Stored data:
BEGIN

(** C10, as the code has it: the intercept column follows the row labels
    of [x].  The column [add_intercept] stores holds 1 at the rows whose
    label is one of 0..n-1 and NaN at every other row; so it is all ones
    exactly when every label lies in 0..n-1, in whatever order and however
    often repeated (for labels without repetition: when the index is a
    rearrangement of 0..n-1).  Nothing is raised on account of
    the NaN entries: the constructor returns the instance with that table,
    which is the design matrix the fit reads, and the fit raises only what
    the alignment of [y] or a library call raises. *)
Theorem intercept_follows_row_labels x :
  let n := length (df_index x) in
  let column := map (fun l => if in_range n l then one else nan) (df_index x) in
  get_column (df_columns (add_intercept x)) "intercept" = Some column
  /\ (forall i l, nth_error (df_index x) i = Some l -> in_range n l = false ->
      nth_error column i = Some nan)
  /\ (nan <> one ->
      (column = repeat one n <-> Forall (fun l => in_range n l = true) (df_index x)))
  /\ (NoDup (df_index x) ->
      (Forall (fun l => in_range n l = true) (df_index x) <->
       Permutation (df_index x) (RangeIndex n)))
  /\ (forall ys rt, rt = "ols"%string \/ rt = "logit"%string ->
      __init__ (PyFrame x) (PySeries ys) (PyBool true) (PyStr rt) =
      Ok (mkModel (add_intercept x) (YSeries ys) true rt None))
  /\ (forall ys rt e, rt = "ols"%string \/ rt = "logit"%string ->
      fit_model (mkModel (add_intercept x) (YSeries ys) true rt None) = Raise e ->
      solve (xtx (add_intercept x)) (eye (snd (shape (add_intercept x)))) = Raise e
      \/ align (df_index (add_intercept x)) ys = Raise e
      \/ minimize (log_likelihood (add_intercept x) ys) (beta0 (add_intercept x))
                  (gradient (add_intercept x) ys) = Raise e
      \/ inv (xtx (add_intercept x)) = Raise e).
Proof.
  cbv zeta. repeat split.
  - rewrite add_intercept_unfold. simpl. apply get_column_set.
  - intros i l Hi Hl. rewrite nth_error_map, Hi. simpl. now rewrite Hl.
  - apply aligned_ones_only; assumption.
  - intros Hall. now apply aligned_ones_all.
  - now apply in_range_Permutation.
  - now apply in_range_Permutation.
  - intros ys rt [-> | ->]; reflexivity.
  - intros ys rt e Hrt Hfit.
    apply (fit_model_raises
             (mkModel (add_intercept x) (YSeries ys) true rt None) (ys := ys));
      [reflexivity|exact Hrt|exact Hfit].
Qed.
Lemma C10_witness :
  (run synthetic.exp synthetic.log synthetic.arccos synthetic.error
     synthetic.rsky_strict synthetic.zeros).1 =
  (run synthetic.exp synthetic.log synthetic.arccos synthetic.error
     synthetic.rsky_strict synthetic.ones).1.
Proof.
  apply (C10_deterministic synthetic.exp synthetic.log synthetic.arccos
           synthetic.error synthetic.rsky_strict synthetic.zeros synthetic.ones).
Defined.

(** ** The further properties at the synthetic collaborators *)

Lemma synthetic_scalar_assignable (i : nat) :
  i < 720 →
  assignable synthetic.exp synthetic.log synthetic.arccos
    synthetic.error synthetic.rsky_scalar i.
Proof.
  intros Hi.
  destruct (grid_point_is_Some synthetic.exp synthetic.log synthetic.arccos i Hi)
    as [g Hg].
  exists g, [g.1.1.1.2]. split; [exact Hg|]. split; [|by right].
  by destruct g as [[[[[? ?] ?] ?] ?] ?].
Qed.

Lemma synthetic_short_assignable (j : nat) :
  j < 12 →
  assignable synthetic.exp synthetic.log synthetic.arccos
    synthetic.error synthetic.rsky_short j.
Proof.
  intros Hj. apply contract_assignable. unfold contract.
  do 12 (destruct j as [|j];
         [eexists _, _; split_and!;
          [vm_compute; reflexivity | vm_compute; reflexivity | vm_compute; reflexivity]|]).
  lia.
Qed.

Lemma synthetic_strict_fails_12 :
  ¬ assignable synthetic.exp synthetic.log synthetic.arccos
      synthetic.error synthetic.rsky_strict 12.
Proof.
  intros (g & col & Hg & Hsep & _).
  vm_compute in Hg. injection Hg as <-. vm_compute in Hsep. discriminate.
Qed.

Lemma run_returns_iff_witness :
  (∀ i, i < 720 →
     assignable synthetic.exp synthetic.log synthetic.arccos
       synthetic.error synthetic.rsky i) ∧
  (run synthetic.exp synthetic.log synthetic.arccos synthetic.error
     synthetic.rsky synthetic.zeros).1 = Return ().
Proof.
  assert (H : ∀ i, i < 720 →
     assignable synthetic.exp synthetic.log synthetic.arccos
       synthetic.error synthetic.rsky i).
  { intros i Hi. apply contract_assignable, synthetic_contract, Hi. }
  split; [exact H|].
  apply (run_returns_iff synthetic.exp synthetic.log synthetic.arccos
           synthetic.error synthetic.rsky synthetic.zeros), H.
Defined.

Lemma run_stores_broadcast_witness :
  (∀ i, i < 720 →
     assignable synthetic.exp synthetic.log synthetic.arccos
       synthetic.error synthetic.rsky_scalar i) ∧
  ∃ r, r_batman (run synthetic.exp synthetic.log synthetic.arccos
                   synthetic.error synthetic.rsky_scalar synthetic.zeros).2 = r ∧
       np.shape r = [1000; 720] ∧
       np.get2 r 999 0 = Some 50%float ∧ np.get2 r 0 719 = Some 100%float.
Proof.
  split; [exact synthetic_scalar_assignable|].
  destruct (run_stores_broadcast synthetic.exp synthetic.log synthetic.arccos
              synthetic.error synthetic.rsky_scalar synthetic.zeros
              synthetic_scalar_assignable) as (r & Hrun & Hshape & Hget).
  exists r. rewrite Hrun. split; [reflexivity|]. split; [exact Hshape|].
  split; (rewrite Hget by lia; vm_compute; reflexivity).
Defined.

Lemma run_wrong_length_witness :
  (∀ j, j < 12 →
     assignable synthetic.exp synthetic.log synthetic.arccos
       synthetic.error synthetic.rsky_short j) ∧
  ∃ g answer r,
    grid_point synthetic.exp synthetic.log synthetic.arccos 12 = Some g ∧
    separation synthetic.error synthetic.rsky_short g = inr answer ∧
    length answer ≠ length t ∧ length answer ≠ 1 ∧
    run synthetic.exp synthetic.log synthetic.arccos synthetic.error
      synthetic.rsky_short synthetic.zeros =
    (Raise (NumPy np.ValueError),
     Store r None
       (take 13 (grid_points synthetic.exp synthetic.log synthetic.arccos))).
Proof.
  split; [exact synthetic_short_assignable|].
  assert (∃ g answer,
            grid_point synthetic.exp synthetic.log synthetic.arccos 12 = Some g ∧
            separation synthetic.error synthetic.rsky_short g = inr answer ∧
            length answer ≠ length t ∧ length answer ≠ 1)
    as (g & answer & Hg & Hsep & Hlen & H1).
  { eexists _, _. split_and!;
      [vm_compute; reflexivity | vm_compute; reflexivity
      | vm_compute; lia | vm_compute; lia]. }
  destruct (run_wrong_length synthetic.exp synthetic.log synthetic.arccos
              synthetic.error synthetic.rsky_short synthetic.zeros
              12 g answer synthetic_short_assignable Hg Hsep Hlen H1)
    as (r & Hrun & _).
  exists g, answer, r. split_and!; [exact Hg|exact Hsep|exact Hlen|exact H1|exact Hrun].
Defined.

Lemma run_partial_table_witness :
  (∀ j, j < 12 →
     assignable synthetic.exp synthetic.log synthetic.arccos
       synthetic.error synthetic.rsky_strict j) ∧
  12 < 720 ∧
  ¬ assignable synthetic.exp synthetic.log synthetic.arccos
      synthetic.error synthetic.rsky_strict 12 ∧
  m (run synthetic.exp synthetic.log synthetic.arccos synthetic.error
       synthetic.rsky_strict synthetic.zeros).2 = None ∧
  np.get2 (r_batman (run synthetic.exp synthetic.log synthetic.arccos
                       synthetic.error synthetic.rsky_strict synthetic.zeros).2)
    999 11 = Some 5250%float.
Proof.
  split; [exact synthetic_strict_assignable|]. split; [lia|].
  split; [exact synthetic_strict_fails_12|].
  destruct (run_partial_table synthetic.exp synthetic.log synthetic.arccos
              synthetic.error synthetic.rsky_strict synthetic.zeros 12
              synthetic_strict_assignable ltac:(lia) synthetic_strict_fails_12)
    as (_ & Hm & Hget).
  split; [exact Hm|]. rewrite Hget by lia. vm_compute. reflexivity.
Defined.

Lemma flattened_index_witness :
  120 < 720 ∧
  t0 synthetic.exp synthetic.log synthetic.arccos !! 120 = Some 5%float ∧
  period synthetic.exp synthetic.log synthetic.arccos !! 120 = Some 5%float.
Proof.
  split; [lia|].
  destruct (flattened_index synthetic.exp synthetic.log synthetic.arccos 120
              ltac:(lia)) as (H0 & H1 & _).
  split; [rewrite H0 | rewrite H1]; vm_compute; reflexivity.
Defined.

Lemma linspace_endpoint_witness :
  1 < 1000 ∧ length t = 1000 ∧ t !! 999 = Some 100%float.
Proof.
  split; [lia|].
  destruct (linspace_endpoint (-100) 100 1000 ltac:(lia)) as (Hlen & Hlast & _).
  split; [exact Hlen | exact Hlast].
Defined.

Lemma C5_witness :
  libm.log 5 = 0x1.9c041f7ed8d33p+0%float ∧
  libm.log 50 = 0x1.f4bd2b7ac1bafp+1%float ∧
  libm.exp 0x1.9c041f7ed8d33p+0 = 0x1.3ffffffffffffp+2%float ∧
  libm.exp 0x1.615f9d9d17124p+1 = 0x1.f9f6e4990f225p+3%float ∧
  libm.exp 0x1.f4bd2b7ac1bafp+1 = 0x1.8ffffffffffffp+5%float ∧
  Forall (between 0x1.3ffffffffffffp+2 50)
    (period libm.exp libm.log synthetic.arccos) ∧
  Forall (between 0 0x1.ccccccccccccdp-1)
    (e libm.exp libm.log synthetic.arccos).
Proof.
  split_and!; [reflexivity..| |];
    apply (C5_axes_in_bounds libm.exp libm.log synthetic.arccos
             eq_refl eq_refl eq_refl eq_refl eq_refl).
Defined.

END

**INSTRUCTIONS TO FOLLOW**
Look above for the line with "exists g, [g.1.1.1.2]." and the line with "synthetic.rsky synthetic.zeros).1 = Return". Write out those two lines and all the lines between them, exactly, and no others.

**EXERCISE SOLUTION**
  exists g, [g.1.1.1.2]. split; [exact Hg|]. split; [|by right].
  by destruct g as [[[[[? ?] ?] ?] ?] ?].
Qed.

Lemma synthetic_short_assignable (j : nat) :
  j < 12 →
  assignable synthetic.exp synthetic.log synthetic.arccos
    synthetic.error synthetic.rsky_short j.
Proof.
  intros Hj. apply contract_assignable. unfold contract.
  do 12 (destruct j as [|j];
         [eexists _, _; split_and!;
          [vm_compute; reflexivity | vm_compute; reflexivity | vm_compute; reflexivity]|]).
  lia.
Qed.

Lemma synthetic_strict_fails_12 :
  ¬ assignable synthetic.exp synthetic.log synthetic.arccos
      synthetic.error synthetic.rsky_strict 12.
Proof.
  intros (g & col & Hg & Hsep & _).
  vm_compute in Hg. injection Hg as <-. vm_compute in Hsep. discriminate.
Qed.

Lemma run_returns_iff_witness :
  (∀ i, i < 720 →
     assignable synthetic.exp synthetic.log synthetic.arccos
       synthetic.error synthetic.rsky i) ∧
  (run synthetic.exp synthetic.log synthetic.arccos synthetic.error
     synthetic.rsky synthetic.zeros).1 = Return ().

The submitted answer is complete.